A Tribute to Kara Benton
I met Kara over 20 years ago. I was taking summer school classes at the local “Harvard on the Highway” AKA community college and, for anyone who remotely knows me; I was running late as usual. I get to class, breaming with the confidence (arrogance) of a 20 something-year-old. Scanning the rooms to choose my seat, most everyone, clearly more responsible than me, had already arrived to class leaving me with few options. There was a seat near the front of the room, where all those brainy nerds tend to gravitate towards and, more importantly, where the teacher tends to focus their attention on and there was one seat left in the back corner of the room. This is a choice location, one where I could probably get away with the least amount of work. Easy money and past experience tells me that the back of the room is where I’m destined and I should move quickly before some other late arriving slacker claims my spot. Before I can move to my location, something catches my eye. The empty spot near the dreaded front of the classroom has something next to it that the security of the desk in the back doesn’t, it has the prettiest girl in the class and like the dummy I am, I make my move towards her.
To keep this remix of “How I Met Your Mother” brief, the short of it is that after two magical years of dating, with some ups and downs, but mostly ups, Kara and I jumped the broom and moved to Germany thanks to my job. Germany was absolutely amazing, the experience of living in another culture and being, literally, another continent away from family helped to make our marriage stronger. It forced us to communicate because we didn’t have, or rather couldn’t afford, the option of running home when things got hectic. To humblebrag, Germany made us better at marriage than most of the cats in our age group so all this goes to paint the picture of how royally I screwed up the first few years of marriage.
Kara and I spent three years in Germany and during that time our first child, a son named Lion, was born in August.
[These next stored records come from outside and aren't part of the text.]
(* ===== verification/PollSpec.v ===== *)
(** * The poll manager: what an [aio_mgr] promises, and that [select] keeps it *)

From S2P Require Import Prelude Poll.

(** ** The interface [PollMgr] relies on

    [watched] are the descriptors that may be reported; [answer_ok] is what the
    manual pages of [select] and [epoll_wait] promise: only descriptors that are
    waited for are reported. *)
Class AioSpec (A : Type) {AM : aio_mgr A} := {
  watched : A -> Z -> Prop;
  in_snapshot : snapshot A -> Z -> Prop;
  answer_ok : A -> snapshot A -> answer A -> Prop;
  watch_spec a fd flag ok a' x : watch_fd a fd flag ok = Ret a' -> watched a' x -> x = fd \/ watched a x;
  unwatch_spec a fd flag ok a' gone : unwatch_fd a fd flag ok = Ret (a', gone) ->
    (forall x, watched a' x -> watched a x) /\ (flag = CB_RDWR -> ~ watched a' fd);
  begin_spec a x : in_snapshot (wait_begin a) x -> watched a x;
  end_spec a s k a' r w : wait_end a s k = Ret (a', r, w) -> answer_ok a s k ->
    (forall x, (x ∈ r) \/ (x ∈ w) -> in_snapshot s x \/ watched a x) /\ (forall x, watched a' x -> watched a x) }.

(** ** The loop over the descriptors of [SelectAIO] *)
Module Select.
Import SelectAIO.

(** The highest descriptor, after the first [n] turns. *)
Lemma highest_turns (r w : gset Z) p n : p ∈ r ∪ w -> (forall x, x ∈ r ∪ w -> 0 <= x) ->
  let acc := foldl (fun newh i => if FD_ISSET i r then i else if FD_ISSET i w then i else newh) p (seqZ 0 (Z.of_nat n)) in
  acc ∈ r ∪ w /\ forall x, x ∈ r ∪ w -> Z.of_nat n <= x \/ x <= acc.
Proof.
  intros Hp Hpos. induction n as [|n IH]; cbv zeta; [split; [done|]; intros x Hx; left; by apply Hpos|].
  rewrite seqZ_S, foldl_app. cbn [foldl]. rewrite Z.add_0_l.
  destruct IH as [IH1 IH2]. revert IH1 IH2. generalize (foldl (fun newh i => if FD_ISSET i r then i
    else if FD_ISSET i w then i else newh) p (seqZ 0 (Z.of_nat n))). intros acc IH1 IH2. unfold FD_ISSET.
  case_bool_decide; [|case_bool_decide].
  - split; [by apply elem_of_union_l|]. intros x Hx. lia.
  - split; [by apply elem_of_union_r|]. intros x Hx. lia.
  - split; [done|]. intros x Hx. destruct (IH2 x Hx) as [Hn|Hn]; [|by right]. left.
    assert (x <> Z.of_nat n) by (intros ->; apply elem_of_union in Hx; tauto). lia.
Qed.

Lemma highest_spec r w p high : p ∈ r ∪ w -> 0 <= high -> (forall x, x ∈ r ∪ w -> 0 <= x <= high) ->
  highest r w p high ∈ r ∪ w /\ forall x, x ∈ r ∪ w -> x <= highest r w p high.
Proof.
  intros Hp Hh Hx. destruct (highest_turns r w p (Z.to_nat (high + 1)) Hp) as [H1 H2]; [intros x H; by apply Hx|].
  rewrite Z2Nat.id in H1, H2 by lia. unfold highest. split; [done|]. intros x H.
  destruct (H2 x H); [|done]. specialize (Hx x H). lia.
Qed.

(** What the loop of [wait_ready] collects. *)
Lemma ready_loop p r w l bytes rd wr : NoDup l -> (p ∈ l -> p ∈ r -> 0 < bytes) ->
  exists bytes', foldl (ready_turn p r w) (Ret (bytes, rd, wr)) l =
    Ret (bytes', rd ++ filter (fun x => x ∈ r /\ x <> p) l, wr ++ filter (fun x => x ∈ w /\ ~ (x = p /\ p ∈ r)) l).
Proof.
  intros Hnd. revert bytes rd wr. induction Hnd as [|x l Hx Hnd IH]; intros bytes rd wr Hb; [exists bytes; by rewrite !app_nil_r|].
  change (foldl (ready_turn p r w) (Ret (bytes, rd, wr)) (x :: l)) with
    (foldl (ready_turn p r w) (ready_turn p r w (Ret (bytes, rd, wr)) x) l).
  destruct (decide (x = p /\ p ∈ r)) as [[-> Hr]|Hne].
  - assert (ready_turn p r w (Ret (bytes, rd, wr)) p = Ret (bytes - 1, rd, wr)) as ->.
    { unfold ready_turn, FD_ISSET. rsimpl. rewrite Z.eqb_refl, (bool_decide_eq_true_2 (p ∈ r)) by done.
      cbn [andb]. rewrite (VERIFY_true (0 <? bytes)); [done|]. apply Z.ltb_lt, Hb; [|done]. apply list_elem_of_here. }
    destruct (IH (bytes - 1) rd wr) as [b' ->]; [done|]. exists b'. by rewrite !filter_cons_False by tauto.
  - assert (ready_turn p r w (Ret (bytes, rd, wr)) x = Ret (bytes,
      if bool_decide (x ∈ r) then rd ++ [x] else rd, if bool_decide (x ∈ w) then wr ++ [x] else wr)) as ->.
    { unfold ready_turn, FD_ISSET. rsimpl. destruct (Z.eqb_spec x p) as [-> |]; [|done].
      by rewrite (bool_decide_eq_false_2 (p ∈ r)) by tauto. }
    destruct (IH bytes (if bool_decide (x ∈ r) then rd ++ [x] else rd) (if bool_decide (x ∈ w) then wr ++ [x] else wr))
      as [b' ->]; [intros H; apply Hb; by apply list_elem_of_further|]. exists b'. f_equal. f_equal; [f_equal|].
    + case_bool_decide; [rewrite filter_cons_True by (split; [done|]; intros ->; tauto); by rewrite <- app_assoc|].
      by rewrite filter_cons_False by tauto.
    + case_bool_decide; [rewrite filter_cons_True by tauto; by rewrite <- app_assoc|].
      by rewrite filter_cons_False by tauto.
Qed.

(** *** Everything that happens to a [SelectAIO]

    [PollMgr] watches and unwatches descriptors other than the wake-up pipe, and
    waits. *)
Inductive event := SWatch (fd flag : Z) | SUnwatch (fd flag : Z) | SWait.

Inductive step : t -> event -> t -> Prop :=
  | ss_watch a fd flag a' : fd <> pipefd_0 a -> SelectAIO.watch_fd a fd flag true = Ret a' -> step a (SWatch fd flag) a'
  | ss_unwatch a fd flag a' gone : fd <> pipefd_0 a -> SelectAIO.unwatch_fd a fd flag true = Ret (a', gone) ->
      step a (SUnwatch fd flag) a'
  | ss_wait a f k a' r w : SelectAIO.wait_end a f k = Ret (a', r, w) -> step a SWait a'.

Definition init (p : Z) (a : t) : Prop := new p = Ret a.

(** The descriptors asked for, to read and to write. *)
Definition reads (flag : Z) : bool := negb (flag =? CB_WRONLY).
Definition writes (flag : Z) : bool := negb (flag =? CB_RDONLY).

Definition want (rw : gset Z * gset Z) (e : event) : gset Z * gset Z :=
  match e with
  | SWatch fd flag => (if reads flag then {[fd]} ∪ rw.1 else rw.1, if writes flag then {[fd]} ∪ rw.2 else rw.2)
  | SUnwatch fd flag => (if reads flag then rw.1 ∖ {[fd]} else rw.1, if writes flag then rw.2 ∖ {[fd]} else rw.2)
  | SWait => rw
  end.
Definition wanted (tr : list event) : gset Z * gset Z := foldl want (∅, ∅) tr.

Record inv (p : Z) (tr : list event) (a : t) : Prop := {
  si_pipe : pipefd_0 a = p;
  si_range : 0 <= p;
  si_fresh : (p ∉ (wanted tr).1) /\ (p ∉ (wanted tr).2);
  si_read : rfds_ a = {[p]} ∪ (wanted tr).1;
  si_write : wfds_ a = (wanted tr).2;
  si_high : forall x, x ∈ rfds_ a ∪ wfds_ a -> 0 <= x <= highfds_ a }.

Lemma wanted_snoc tr e : wanted (tr ++ [e]) = want (wanted tr) e.
Proof. unfold wanted. by rewrite foldl_app. Qed.

Lemma inv_watch p tr a fd flag a' : inv p tr a -> fd <> pipefd_0 a -> SelectAIO.watch_fd a fd flag true = Ret a' ->
  inv p (tr ++ [SWatch fd flag]) a'.
Proof.
  intros [Hp Hr0 [Hf1 Hf2] Hr Hw Hh] Hne E. unfold SelectAIO.watch_fd, fd_ok in E. res_inv. bool_prop.
  assert (a' = Select (if reads flag then {[fd]} ∪ rfds_ a else rfds_ a) (if writes flag then {[fd]} ∪ wfds_ a else wfds_ a)
    (if highfds_ a <=? fd then fd else highfds_ a) (pipefd_0 a) (pipe_bytes a + 1)) as ->.
  { unfold reads, writes. destruct (Z.eqb_spec flag CB_RDONLY) as [-> |]; [by injection E as <-|].
    destruct (flag =? CB_WRONLY); by injection E as <-. }
  clear E. assert (forall y, y ∈ {[fd]} ∪ rfds_ a ∪ ({[fd]} ∪ wfds_ a) -> 0 <= y <= (if highfds_ a <=? fd then fd else highfds_ a)) as Hx.
  { intros y Hy. destruct (Z.leb_spec (highfds_ a) fd); destruct (decide (y = fd)) as [-> |]; try lia;
      assert (0 <= y <= highfds_ a) by (apply Hh; set_solver); lia. }
  constructor; simpl; rewrite ?wanted_snoc; simpl; [done|done| | | |].
  - destruct (reads flag), (writes flag); set_solver.
  - rewrite Hr. destruct (reads flag); [set_solver|done].
  - by rewrite Hw.
  - intros y Hy. apply Hx. destruct (reads flag), (writes flag); set_solver.
Qed.

Lemma inv_unwatch p tr a fd flag a' gone : inv p tr a -> fd <> pipefd_0 a ->
  SelectAIO.unwatch_fd a fd flag true = Ret (a', gone) -> inv p (tr ++ [SUnwatch fd flag]) a'.
Proof.
  intros [Hp Hr0 [Hf1 Hf2] Hr Hw Hh] Hne E. unfold SelectAIO.unwatch_fd, fd_ok in E. res_inv. bool_prop.
  set (R := if reads flag then rfds_ a ∖ {[fd]} else rfds_ a). set (W := if writes flag then wfds_ a ∖ {[fd]} else wfds_ a).
  assert (x0 = (R, W)) as ->.
  { unfold R, W, reads, writes. destruct (Z.eqb_spec flag CB_RDONLY) as [-> |]; [by injection E1 as <-|].
    destruct (Z.eqb_spec flag CB_WRONLY) as [-> |]; [by injection E1 as <-|].
    destruct (flag =? CB_RDWR); [by injection E1 as <-|done]. }
  clear E1. apply res_bind_Ret_inv in E as (bytes & _ & E). injection E as <- _.
  assert (R ∪ W ⊆ rfds_ a ∪ wfds_ a) as Hsub by (unfold R, W; destruct (reads flag), (writes flag); set_solver).
  assert (p ∈ R ∪ W) as HpR by (unfold R; destruct (reads flag); set_solver).
  assert (forall y, y ∈ R ∪ W -> 0 <= y <= highfds_ a) as HRW by (intros y Hy; apply Hh, Hsub, Hy).
  constructor; simpl; rewrite ?wanted_snoc; simpl; [done|done| | | |].
  - destruct (reads flag), (writes flag); set_solver.
  - unfold R. rewrite Hr. destruct (reads flag); [set_solver|done].
  - unfold W. by rewrite Hw.
  - intros y Hy. destruct (_ && _); [|by apply HRW]. split; [by apply HRW|]. rewrite Hp.
    apply highest_spec; [done| |done|done]. specialize (HRW p HpR). lia.
Qed.

Lemma inv_reachable p tr a : reachable (init p) step tr a -> inv p tr a.
Proof.
  apply reachable_invariant.
  - intros a' Hn. unfold init, new, fd_ok in Hn. res_inv. subst a'. bool_prop.
    constructor; simpl; [done|lia|set_solver|set_solver|done|]. intros y Hy. assert (y = p) as -> by set_solver. lia.
  - intros tr0 a0 e a' Hi Hs. destruct Hs as [a0 fd flag a' Hne E|a0 fd flag a' gone Hne E|a0 f k a' r w E];
      [by eapply inv_watch|by eapply inv_unwatch|].
    assert (rfds_ a' = rfds_ a0 /\ wfds_ a' = wfds_ a0 /\ highfds_ a' = highfds_ a0 /\ pipefd_0 a' = pipefd_0 a0)
      as (E1 & E2 & E3 & E4).
    { unfold SelectAIO.wait_end in E. destruct k; [|by injection E as <- _ _|done].
      apply res_bind_Ret_inv in E as ([[b rd] wr] & _ & E). by injection E as <- _ _. }
    destruct Hi as [? ? ? ? ? ?]. constructor; rewrite ?wanted_snoc, ?E1, ?E2, ?E3, ?E4; simpl; done.
Qed.
End Select.

(** ** Instances of the interface *)
Section select.
Import SelectAIO.

Definition select_answer (s : fds) (k : report) : Prop :=
  match k with Ready r w => r ⊆ trfds s /\ w ⊆ twfds s | _ => True end.

Lemma select_watch_spec a fd flag ok a' x : SelectAIO.watch_fd a fd flag ok = Ret a' ->
  x ∈ rfds_ a' ∪ wfds_ a' -> x = fd \/ x ∈ rfds_ a ∪ wfds_ a.
Proof.
  intros E Hx. unfold SelectAIO.watch_fd, fd_ok in E. apply res_bind_Ret_inv in E as (? & _ & E).
  destruct (flag =? CB_RDONLY); [|destruct (flag =? CB_WRONLY)];
    apply res_bind_Ret_inv in E as (? & _ & E); injection E as <-; simpl in Hx; set_solver.
Qed.

Lemma select_unwatch_spec a fd flag ok a' gone : SelectAIO.unwatch_fd a fd flag ok = Ret (a', gone) ->
  (forall x, x ∈ rfds_ a' ∪ wfds_ a' -> x ∈ rfds_ a ∪ wfds_ a) /\
  (flag = CB_RDWR -> fd ∉ rfds_ a' ∪ wfds_ a').
Proof.
  intros E. unfold SelectAIO.unwatch_fd, fd_ok in E.
  apply res_bind_Ret_inv in E as (? & _ & E). apply res_bind_Ret_inv in E as ([r w] & Erw & E).
  apply res_bind_Ret_inv in E as (bytes & _ & E). injection E as <- _. simpl.
  destruct (Z.eqb_spec flag CB_RDONLY) as [-> |]; [|destruct (Z.eqb_spec flag CB_WRONLY) as [-> |];
    [|destruct (Z.eqb_spec flag CB_RDWR); [|done]]]; injection Erw as <- <-; (split; [set_solver|]); try done.
  intros _. set_solver.
Qed.

(** What the loop of [wait_ready] reports was ready. *)
Lemma ready_loop_sound p R W l : forall st b rd wr, foldl (ready_turn p R W) st l = Ret (b, rd, wr) ->
  exists b0 rd0 wr0, st = Ret (b0, rd0, wr0) /\
    (forall x, x ∈ rd -> x ∈ rd0 \/ x ∈ R) /\ (forall x, x ∈ wr -> x ∈ wr0 \/ x ∈ W).
Proof.
  induction l as [|y l IH]; intros st b rd wr E; simpl in E; [exists b, rd, wr; split_and!; auto|].
  apply IH in E as (b1 & rd1 & wr1 & E & Hr & Hw). unfold ready_turn, FD_ISSET in E.
  apply res_bind_Ret_inv in E as ([[b0 rd0] wr0] & -> & E). exists b0, rd0, wr0. split; [done|].
  destruct (_ && _).
  - apply res_bind_Ret_inv in E as (? & _ & E). injection E as _ <- <-. done.
  - injection E as _ <- <-. split; intros x Hx; [destruct (Hr x Hx)|destruct (Hw x Hx)]; try (by right);
      case_bool_decide; set_solver.
Qed.

Lemma select_end_spec a s k a' r w : SelectAIO.wait_end a s k = Ret (a', r, w) -> select_answer s k ->
  (forall x, (x ∈ r) \/ (x ∈ w) -> x ∈ trfds s ∪ twfds s \/ x ∈ rfds_ a ∪ wfds_ a) /\
  (forall x, x ∈ rfds_ a' ∪ wfds_ a' -> x ∈ rfds_ a ∪ wfds_ a).
Proof.
  intros E Hk. unfold SelectAIO.wait_end in E.
  destruct k as [R W| |]; [|injection E as <- <- <-; set_solver|done]. destruct Hk as [HR HW].
  apply res_bind_Ret_inv in E as ([[b rd] wr] & El & E). injection E as <- <- <-. split; [|done].
  apply ready_loop_sound in El as (b0 & rd0 & wr0 & E & Hr & Hw). injection E as <- <- <-.
  intros x [Hx|Hx]; [destruct (Hr x Hx) as [?|?]|destruct (Hw x Hx) as [?|?]]; set_solver.
Qed.

#[export] Instance aio_select_spec : AioSpec SelectAIO.t :=
  {| watched a x := x ∈ rfds_ a ∪ wfds_ a;
     in_snapshot (s : snapshot SelectAIO.t) x := x ∈ trfds s ∪ twfds s;
     answer_ok a s k := select_answer s k;
     watch_spec := select_watch_spec; unwatch_spec := select_unwatch_spec;
     begin_spec a x H := H; end_spec := select_end_spec |}.
End select.

Section epoll.
Import EPollAIO.

Lemma status_insert a fd st l x : status (EPoll (<[fd := st]> (fdstatus_ a)) l) x = if decide (x = fd) then st else status a x.
Proof.
  unfold status. simpl. destruct (decide (x = fd)) as [-> |]; [by rewrite lookup_insert_eq|by rewrite lookup_insert_ne].
Qed.

Lemma epoll_watch_spec a fd flag ok a' x : EPollAIO.watch_fd a fd flag ok = Ret a' ->
  status a' x <> 0 -> x = fd \/ status a x <> 0.
Proof.
  intros E Hx. unfold EPollAIO.watch_fd in E. apply res_bind_Ret_inv in E as (? & _ & E).
  apply res_bind_Ret_inv in E as (? & _ & E). apply res_bind_Ret_inv in E as (? & _ & E). injection E as <-.
  rewrite status_insert in Hx. destruct (decide (x = fd)); auto.
Qed.

Lemma epoll_unwatch_spec a fd flag ok a' gone : EPollAIO.unwatch_fd a fd flag ok = Ret (a', gone) ->
  (forall x, status a' x <> 0 -> status a x <> 0) /\ (flag = CB_RDWR -> ~ status a' fd <> 0).
Proof.
  intros E. unfold EPollAIO.unwatch_fd in E. apply res_bind_Ret_inv in E as (? & _ & E).
  apply res_bind_Ret_inv in E as (? & Hv & E). apply res_bind_Ret_inv in E as (? & _ & E). injection E as <- _.
  split.
  - intros y. rewrite status_insert. destruct (decide (y = fd)) as [-> |]; [|done]. intros H H0. by rewrite H0 in H.
  - intros ->. rewrite status_insert, decide_True by done. intros H. unfold VERIFY in Hv. simpl in Hv.
    by rewrite (proj2 (Z.eqb_neq _ _) H) in Hv.
Qed.

Lemma epoll_end_spec a (s : unit) k a' r w : EPollAIO.wait_end a s k = Ret (a', r, w) ->
  Forall (fun e => status a e.1 <> 0) k ->
  (forall x, (x ∈ r) \/ (x ∈ w) -> False \/ status a x <> 0) /\ (forall x, status a' x <> 0 -> status a x <> 0).
Proof.
  intros E Hk. injection E as <- <- <-. split; [|done]. rewrite Forall_forall in Hk.
  intros x [H|H]; right; apply list_elem_of_fmap in H as (e & -> & [_ H]%list_elem_of_filter); by apply Hk.
Qed.

#[export] Instance aio_epoll_spec : AioSpec EPollAIO.t :=
  {| watched a x := status a x <> 0;
     in_snapshot (s : snapshot EPollAIO.t) x := False;
     answer_ok a s k := Forall (fun e => status a e.1 <> 0) k;
     watch_spec := epoll_watch_spec; unwatch_spec := epoll_unwatch_spec;
     begin_spec a x H := match H with end; end_spec := epoll_end_spec |}.

(** [is_watched] masks with [CB_MASK], the complement of the flags: it never finds
    a descriptor that is watched to be so. *)
Theorem epoll_is_watched_fails a fd flag : 0 <= fd < MAX_POLL_FDS ->
  status a fd = CB_RDONLY \/ status a fd = CB_WRONLY \/ status a fd = CB_RDWR -> flag <> CB_NONE ->
  EPollAIO.is_watched a fd flag = Ret false.
Proof.
  intros Hfd Hst Hfl. unfold EPollAIO.is_watched, index_ok.
  rewrite VERIFY_true by (apply Z.ltb_lt; lia). rsimpl. rewrite defined_true by (apply Z.leb_le; lia). rsimpl.
  f_equal. apply Z.eqb_neq. unfold CB_NONE in Hfl.
  destruct Hst as [-> |[-> | ->]]; replace (Z.land _ CB_MASK) with 0 by reflexivity; congruence.
Qed.
End epoll.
There was a time in my life when I was teetering on becoming agnostic, but any doubt about God’s existence was extinguished when I held my son for the first time. He was perfection and I couldn’t believe that I had a 50% hand in creating this tiny human being. As any parent knows, having a child is life-changing and NOTHING can prepare you for it except by having a child. Flash forward 9 months and we are now in May, here’s where things get good. I go to surprise my wife at her job and I as leave her classroom, her superpower is that she’s a teacher, I make my way out to the front where the secretary reminds me that Mother’s Day is this weekend and don’t forget. I’m totally confused by this exchange and I politely smile and say ok.
Sunday comes around and like the dutiful son that I am, I call my moms to wish her a Happy Mother’s Day. I’m feeling proud of myself, despite the long distance, international charges I’m racking I made sure to call my mother and I didn’t need the secretary to remind me. The day ends and Kara, my amazing wife looks at me with disappointment and after prying it out of her on why she looks upset to my utter surprise she says it’s because I didn’t wish her a Happy Mother’s Day. I look at my wife, the woman who took the leap of faith me, left just about everything she knew behind her to move with me to a foreign land, the absolute superstar who was in labor for 24 hours, who had to have an emergency C-section to save the life of the child that changed me from doubting God’s existence to full-blown supporter and I said “You’re not my mother." After some direct education from my wife, who to her credit, remained my wife, she taught me the true value of Mother’s Day.
Mother’s Day isn’t just about your mother; it’s a celebration of all the moms out there who do amazing things that often go unsung. It’s about the moms who take time out there schedule to see their kid’s school play; it’s about the mothers who ensure there is a safe place for her children to go home to. It’s about the mother’s, who despite being hurt and disappointed, explain the importance of wishing the moms of the world Happy Mother’s Day when the kids aren’t old enough to do it so that one day they can learn from their father’s the proper way to honor and respect them. To all the mother’s out there, Happy Mother’s Day.
P.S. For those of you who may be interested, the very next year I made sure I was the first person to wish Kara a Happy Mother’s Day, by walking her up at midnight. That also didn’t go over well…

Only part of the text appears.